En términos simples, estamos ante un producto por el que la gente está dispuesta a pagar mucho más, y aunque no soy un experto en este tema, sí tengo una opinión al respecto:
Nada reemplaza tener ese álbum que te fascina en un formato tangible con tus propias manos, ver el arte del disco en grande, cuidar de un objeto delicado pero perfectamente conservable, atesorable y heredable. Las posibilidades son muchas: puedes comprar un vinilo sólo porque te gusta tenerlo y nunca ponerle una aguja encima, o puedes comprar dos y guardar una copia en perfecto estado. Si eres coleccionista, puedes tener ese vinilo del cual sólo hay 500 copias numeradas (yo tengo la 337), o ese que hizo sonreír a su autor cuando se lo pasaste para que lo autografiara, y que humildemente te agradeció por comprar.
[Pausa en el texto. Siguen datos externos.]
(** A file for CPU 7 on a machine with one CPU: setup fails, and the
    callback of device 5 stays registered. *)
Lemma failed_setup_registration_witness :
  let s := configure 0 0 0 false 7 (Some "blob.bin"%string) None false in
  let w := demo_world false false 1 false in
  generic_loader_realize (H := demo_host false false) 5 s w
  = Ran (with_cpu None (with_set_pc true s), Some (ErrCpuNonexistent 7))
        (registered 5 w)
  ∧ reset_handlers (registered (H := demo_host false false) 5 w)
    = reset_handlers w ++ [5%nat].
Proof.
  intros s w. split; [reflexivity|].
  apply (failed_setup_registration (H := demo_host false false) 5%nat s
           (with_cpu None (with_set_pc true s)) (ErrCpuNonexistent 7) w
           (registered 5 w)).
  reflexivity.
Defined.

(** Setup on a machine past its ready milestone with a register name that
    does not parse: setup fails only after the reset callback has run, so
    the literal has been written to memory and the callback is registered. *)
Lemma failed_setup_after_reset :
  let s := configure 64 42 4 false 0 None (Some "x9"%string) false in
  let w := demo_world false false 1 true in
  ∃ s' w',
    generic_loader_realize (H := demo_host false false) 5 s w
    = Ran (s', Some (ErrUnsupportedRegister "x9")) w' ∧
    reset_handlers w' = [5%nat] ∧
    peek w 0 64 = None ∧ peek w' 0 64 = Some 42.
Proof. intros s w. eexists _, _. vm_compute. repeat split. Qed.

(** ** The literal write *)

(** C2: a data length of 8 passes the checks of setup, and the reset
    callback then stops at its assertion [data_len < sizeof(data)],
    before the write. *)
Theorem data_len_8_accepted_then_aborts `{Host} dev s w :
  data_len s = 8 → file s = None → force_raw s = false → reg s = None →
  cpu_num s = CPU_NONE → cpus w ≠ [] → machine_ready w = false →
  let s' := convert_data (with_cpu (Some 0%nat) (with_set_pc false s)) in
  generic_loader_realize dev s w = Ran (s', None) (registered dev w) ∧
  ∃ w', generic_loader_reset s' (registered dev w) = Stopped AssertionFailed w'
        ∧ spaces w' = spaces w.
Proof.
  intros Hl Hf Hr Hreg Hn Hcs Hm s'.
  assert (Hc : check_options s = (with_set_pc false s, None)).
  { unfold check_options, data_given. cbn [data data_len data_be file force_raw with_set_pc].
    rewrite Hl, Hf, Hr. cbn. now rewrite orb_true_r. }
  destruct (cpus w) as [|c0 cs] eqn:Hcpus; [done|].
  split.
  - rewrite (generic_loader_realize_checked dev s _ w Hc). cbv zeta.
    unfold resolve_cpu. cbn [cpu_num with_set_pc with_cpu cpu]. rewrite Hn.
    cbn [Z.eqb negb andb]. change (CPU_NONE =? CPU_NONE) with true. cbn [negb andb].
    unfold load_image. cbn [file with_cpu with_set_pc]. rewrite Hf.
    unfold ret at 1. rewrite finish_realize_run.
    change (machine_ready (registered dev w)) with (machine_ready w). rewrite Hm.
    unfold first_cpu. change (cpus (registered dev w)) with (cpus w). rewrite Hcpus.
    unfold store_register_default. cbn [reg convert_data with_data with_cpu with_set_pc].
    rewrite Hreg. cbn [cpu_num with_cpu with_set_pc]. rewrite Hn. reflexivity.
  - rewrite (generic_loader_reset_valid s' (registered dev w) 0%nat c0)
      by (try reflexivity; change (cpus (registered dev w)) with (cpus w);
          now rewrite Hcpus).
    cbv zeta. change (data_len s') with (data_len s). rewrite Hl.
    change (8 =? 0) with false. change (8 <? 8) with false. cbv beta iota.
    eexists. split; reflexivity.
Qed.

Lemma data_len_8_accepted_then_aborts_witness :
  let s := configure 64 1234605616436508552 8 false CPU_NONE None None false in
  let w := demo_world false false 1 false in
  generic_loader_realize (H := demo_host false false) 5 s w
  = Ran (convert_data (H := demo_host false false)
           (with_cpu (Some 0%nat) (with_set_pc false s)), None) (registered 5 w)
  ∧ ∃ w', generic_loader_reset (H := demo_host false false)
            (convert_data (H := demo_host false false)
               (with_cpu (Some 0%nat) (with_set_pc false s))) (registered 5 w)
          = Stopped AssertionFailed w'
          ∧ spaces w' = spaces w.
Proof.
  intros s w.
  apply (data_len_8_accepted_then_aborts (H := demo_host false false) 5%nat s w);
    try reflexivity.
  discriminate.
Defined.

(** C4: the bytes of the literal write.  After a setup that accepted a
    data configuration, a run of the reset callback on a machine where
    the resolved CPU exists changes memory, if at all, only at
    [addr .. addr + data_len - 1] of that CPU's address space; for a data
    length below 8 these addresses then hold the first [data_len] bytes
    of the value in the byte order asked for, most significant first
    under [data_be] and least significant first otherwise.  For
    0x1122334455667788 and length 4 these are 11 22 33 44 and
    88 77 66 55. *)
Theorem literal_write_bytes `{Host} dev s s' w0 w1 w h c :
  generic_loader_realize dev s w0 = Ran (s', None) w1 →
  data_given s = true →
  cpu s' = Some h → cpus w !! h = Some c →
  let bytes :=
    take (Z.to_nat (data_len s))
         (if data_be s then be_bytes 8 (data s) else le_bytes 8 (data s)) in
  let w' := world_of (generic_loader_reset s' w) in
  (∀ a x, ¬ (a = as_ c ∧ addr s ≤ x < addr s + data_len s) →
          peek w' a x = peek w a x) ∧
  (data_len s < 8 → ∀ i, 0 ≤ i < data_len s →
          peek w' (as_ c) (addr s + i) = bytes !! Z.to_nat i) ∧
  (data s = 0x1122334455667788 → data_len s = 4 →
          bytes = if data_be s then [0x11; 0x22; 0x33; 0x44]
                  else [0x88; 0x77; 0x66; 0x55]).
Proof.
  intros Hr Hd Hh Hc bytes w'.
  destruct (generic_loader_realize_ok_fields _ _ _ _ _ Hr)
    as (s1 & Hck & Hn & Hdata & _ & _ & Haddr).
  destruct (check_options_ok _ _ Hck)
    as [(_ & Hf & _ & Hn0 & Hn8 & _)|[(Hd' & _)|(Hd' & _)]]; try congruence.
  specialize (Haddr Hf).
  assert (Himg : take (Z.to_nat (data_len s')) (host_image64 (data s')) = bytes).
  { unfold bytes. rewrite Hn, Hdata.
    destruct (data_be s); [now rewrite host_image64_be|now rewrite host_image64_le]. }
  assert (Hlen : length bytes = Z.to_nat (data_len s)).
  { unfold bytes. rewrite length_take.
    assert (length (if data_be s then be_bytes 8 (data s) else le_bytes 8 (data s)) = 8%nat)
      as -> by (destruct (data_be s); unfold be_bytes;
                rewrite ?length_rev, length_le_bytes; reflexivity).
    lia. }
  assert (Hw' : (8 ≤ data_len s ∧ w' = on_cpu h (cpu_effect s') w) ∨
                (data_len s < 8 ∧ w' = data_effect s' (as_ c) (on_cpu h (cpu_effect s') w))).
  { unfold w'. rewrite (generic_loader_reset_valid s' w h c Hh Hc). cbv zeta.
    rewrite Hn. destruct (Z.eqb_spec (data_len s) 0); [contradiction|].
    destruct (Z.ltb_spec (data_len s) 8); [right|left]; done. }
  split; [|split].
  - intros a x Hout. destruct Hw' as [[_ ->]|[_ ->]]; [reflexivity|].
    rewrite peek_data_effect. cbv zeta. rewrite Himg, Hlen, Haddr.
    rewrite bool_decide_false; [reflexivity|]. intros [-> Hx]. apply Hout. split; [done|lia].
  - intros Hlt i Hi. destruct Hw' as [[? _]|[_ ->]]; [lia|].
    rewrite peek_data_effect. cbv zeta. rewrite Himg, Hlen, Haddr.
    rewrite bool_decide_true by (split; [done|lia]).
    f_equal. lia.
  - intros Hv Hl4. unfold bytes. rewrite Hv, Hl4.
    destruct (data_be s); reflexivity.
Qed.

Lemma literal_write_bytes_witness :
  let H := demo_host false false in
  let s := configure 64 0x1122334455667788 4 true CPU_NONE None None false in
  let w := registered 5 (demo_world false false 1 false) in
  let s' := convert_data (with_cpu (Some 0%nat) (with_set_pc false s)) in
  let w' := world_of (generic_loader_reset s' w) in
  let bytes := take 4 (be_bytes 8 0x1122334455667788) in
  (∀ a x, ¬ (a = 0%nat ∧ 64 ≤ x < 64 + 4) → peek w' a x = peek w a x) ∧
  (4 < 8 → ∀ i, 0 ≤ i < 4 → peek w' 0 (64 + i) = bytes !! Z.to_nat i) ∧
  (0x1122334455667788 = 0x1122334455667788 → 4 = 4 →
   bytes = [0x11; 0x22; 0x33; 0x44]).
Proof.
  intros H s w s' w' bytes.
  apply (literal_write_bytes (H := H) 5%nat s s' (demo_world false false 1 false)
           w w 0%nat (demo_cpu false false 0 0)); reflexivity.
Defined.

(** ** Idempotence of the reset callback *)

Section Idempotence.
Context `{Host}.
Variables (s : GenericLoaderState) (c : CPUState).
Hypothesis full_reset : ∀ e, cpu_reset (cpu_reset e) = cpu_reset e.
Hypothesis overwrites : ∀ k, cc c = Some k → pure_overwrites k.

Local Abbreviation step := (default_step s c).

Lemma set_env_set_env e e' : set_env e' (set_env e c) = set_env e' c.
Proof. reflexivity. Qed.

Lemma defaults_effect_steps l e :
  defaults_effect s l (set_env e c) = fold_left (λ e i, step i e) l e.
Proof.
  revert e. induction l as [|i l IH]; intros e; [reflexivity|].
  cbn [defaults_effect fold_left]. rewrite set_env_set_env. apply IH.
Qed.

Lemma step_reset i e : cpu_reset (step i e) = cpu_reset e.
Proof.
  unfold step, default_effect. cbn [cc env set_env].
  destruct (has_register_defaults s !!! i); [|reflexivity].
  destruct (cc c) as [k|] eqn:Hk; [|reflexivity].
  destruct (cc_gdb_write_register k) as [write|] eqn:Hw; [|reflexivity].
  now apply (reset_after_write k (overwrites k eq_refl)).
Qed.

Lemma step_twice i e : step i (step i e) = step i e.
Proof.
  unfold step, default_effect. cbn [cc env set_env].
  destruct (has_register_defaults s !!! i); [|reflexivity].
  destruct (cc c) as [k|] eqn:Hk; [|reflexivity].
  destruct (cc_gdb_write_register k) as [write|] eqn:Hw; [|reflexivity].
  now apply (write_twice k (overwrites k eq_refl)).
Qed.

Lemma step_commute i j e : i ≠ j → step i (step j e) = step j (step i e).
Proof.
  intros Hij. unfold step, default_effect. cbn [cc env set_env].
  destruct (has_register_defaults s !!! i); [|reflexivity].
  destruct (has_register_defaults s !!! j); [|reflexivity].
  destruct (cc c) as [k|] eqn:Hk; [|reflexivity].
  destruct (cc_gdb_write_register k) as [write|] eqn:Hw; [|reflexivity].
  apply (write_commute k (overwrites k eq_refl)); [done|lia..].
Qed.

Lemma steps_reset l e : cpu_reset (fold_left (λ e i, step i e) l e) = cpu_reset e.
Proof.
  revert e. induction l as [|i l IH]; intros e; [reflexivity|].
  cbn [fold_left]. now rewrite IH, step_reset.
Qed.

Lemma step_steps_commute i l e :
  i ∉ l →
  step i (fold_left (λ e i, step i e) l e) = fold_left (λ e i, step i e) l (step i e).
Proof.
  revert e. induction l as [|j l IH]; intros e Hi; [reflexivity|].
  cbn [fold_left]. rewrite IH by (intros ?; apply Hi; now right).
  rewrite step_commute; [reflexivity|]. intros ->. apply Hi. now left.
Qed.

Lemma steps_twice l e :
  NoDup l →
  fold_left (λ e i, step i e) l (fold_left (λ e i, step i e) l e)
  = fold_left (λ e i, step i e) l e.
Proof.
  intros Hl. revert e. induction Hl as [|i l Hi Hl IH]; intros e; [reflexivity|].
  cbn [fold_left]. rewrite (step_steps_commute i l (step i e)) by done.
  now rewrite step_twice, IH.
Qed.

(** The effect of the callback on the CPU, applied twice, is its effect
    applied once. *)
Lemma cpu_effect_twice :
  cpu_effect s (set_env (cpu_effect s c) c) = cpu_effect s c.
Proof.
  unfold cpu_effect. rewrite set_env_set_env.
  rewrite !defaults_effect_steps.
  pose proof (NoDup_seq 0 31) as Hnd. revert Hnd.
  generalize (seq 0 31). intros l Hnd.
  unfold pc_effect. cbn [cc env set_env].
  destruct (set_pc s); [|now apply steps_twice].
  rewrite steps_reset.
  pose proof (λ k Hk, reset_after_set_pc k (overwrites k Hk)) as Hpc.
  destruct (cc c) as [k|]; [|now rewrite full_reset].
  now rewrite (Hpc k eq_refl), full_reset.
Qed.

End Idempotence.

Lemma on_cpu_data_effect `{Host} h f s a w :
  on_cpu h f (data_effect s a w) = data_effect s a (on_cpu h f w).
Proof. reflexivity. Qed.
Sin ánimos de comenzar una guerra santa, también puedo reconocer que el formato digital es técnicamente superior en todo sentido al analógico, pero son esas limitaciones y falencias las que lo hacen especial.
No se puede grabar un vinilo con todos los volúmenes al tope, pues la aguja saltaría del surco, así que los ingenieros deben preparar mezclas especiales, con más cuidado en el balance que en la potencia de las ondas sonoras. En cambio, el streaming es perfecto; puedes llevar a tu casa una copia impecable de la grabación de estudio (aunque muchos no podamos notar la diferencia), escucharlo en la cocina y el living al mismo tiempo, pero no vivirás la experiencia, ni tendrás la preparación y reverencia por la obra.
El vinilo es irreemplazable; seguirá existiendo para cubrir esos nichos del mercado que no se ajustan al común denominador, y se debe considerar como un complemento más que un competidor del formato con mayor popularidad.